#### [Prompt]
In the material below, find the line with "- The dictionary" and the line with "- [MetadataEntry] defines", then output those two lines and every line between them, exactly.

#### [Material for the task]
(** * music21.metadata.bundles: MetadataEntry and MetadataBundle

    A shallow embedding of [music21/metadata/bundles.py].

    - Python [str] values are [string]s; [os.sep] is ["/"] (POSIX).
    - The dictionary [_metadataEntries] is a [gmap string MetadataEntry];
      a Python [set] of keys is a [gset string].  Iteration over a
      dictionary or a set follows [map_to_list] / [elements]; Python leaves
      that order unspecified for sets, so nothing below depends on it unless
      said so.
    - [MetadataEntry] defines no [__eq__], so Python compares entries by
      object identity.  Every entry carries its identity [oid].
    - Exceptions are the [Raise] branch of [result].
    - Time stamps ([os.path.getctime], [time.time]) are integers (ticks);
      the code only compares them with [<].
    - The file system is a finite map from absolute paths to files. *)

From Stdlib Require Import ZArith Ascii.
From Stdlib Require String.
From stdpp Require Import gmap strings list fin_maps fin_sets pretty.

Local Open Scope Z_scope.
Set Warnings "-clear-no-such-hyp".

(** ** Python string primitives used by the module *)

Module Py.

(** [s.startswith(p)] *)
Definition startswith (s p : string) : bool := String.prefix p s.

(** [s.endswith(p)] *)
Definition endswith (s p : string) : bool :=
  String.prefix (String.rev p) (String.rev s).

(** [p in s] for strings: [p] occurs somewhere in [s]. *)
Fixpoint contains (s p : string) : bool :=
  String.prefix p s ||
  match s with
  | EmptyString => false
  | String _ s' => contains s' p
  end.

(** [s[n:]] *)
Fixpoint drop (n : nat) (s : string) : string :=
  match n, s with
  | O, _ => s
  | S n', String _ s' => drop n' s'
  | S _, EmptyString => EmptyString
  end.

(** [s.split(sep)[-1]] for a non-empty separator: Python scans left to
    right for non-overlapping occurrences of [sep]; the last piece is what
    follows the last of them (the whole string when there is none).
    [skip] counts the characters of the occurrence being stepped over and
    [piece] is the last piece so far. *)
Fixpoint split_last_go (sep : string) (skip : nat) (piece s : string) : string :=
  match s with
  | EmptyString => piece
  | String _ s' =>
      match skip with
      | S k => split_last_go sep k piece s'
      | O =>
          if String.prefix sep s
          then split_last_go sep (Nat.pred (String.length sep))
                 (drop (String.length sep) s) s'
          else split_last_go sep O piece s'
      end
  end.

Definition split_last (s sep : string) : string := split_last_go sep O s s.

(** [s.replace(a, b)] for single characters [a], [b]. *)
Fixpoint replace (a b : ascii) (s : string) : string :=
  match s with
  | EmptyString => EmptyString
  | String c s' => String (if Ascii.eqb c a then b else c) (replace a b s')
  end.

(** [x or y] on optional strings: [None] and [''] are falsy. *)
Definition or_ (x y : option string) : option string :=
  match x with
  | Some EmptyString | None => y
  | Some _ => x
  end.

End Py.

(** ** [os.path] on POSIX *)

Module OsPath.

Definition sep : string := "/".

Definition isabs (p : string) : bool := Py.startswith p sep.

(** [os.path.join(a, b)] for two components. *)
Definition join (a b : string) : string :=
  if isabs b then b
  else if (String.eqb a "" || Py.endswith a sep)%bool then a +:+ b
  else a +:+ sep +:+ b.

End OsPath.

#### [Task output]
    - The dictionary [_metadataEntries] is a [gmap string MetadataEntry];
      a Python [set] of keys is a [gset string].  Iteration over a
      dictionary or a set follows [map_to_list] / [elements]; Python leaves
      that order unspecified for sets, so nothing below depends on it unless
      said so.
    - [MetadataEntry] defines no [__eq__], so Python compares entries by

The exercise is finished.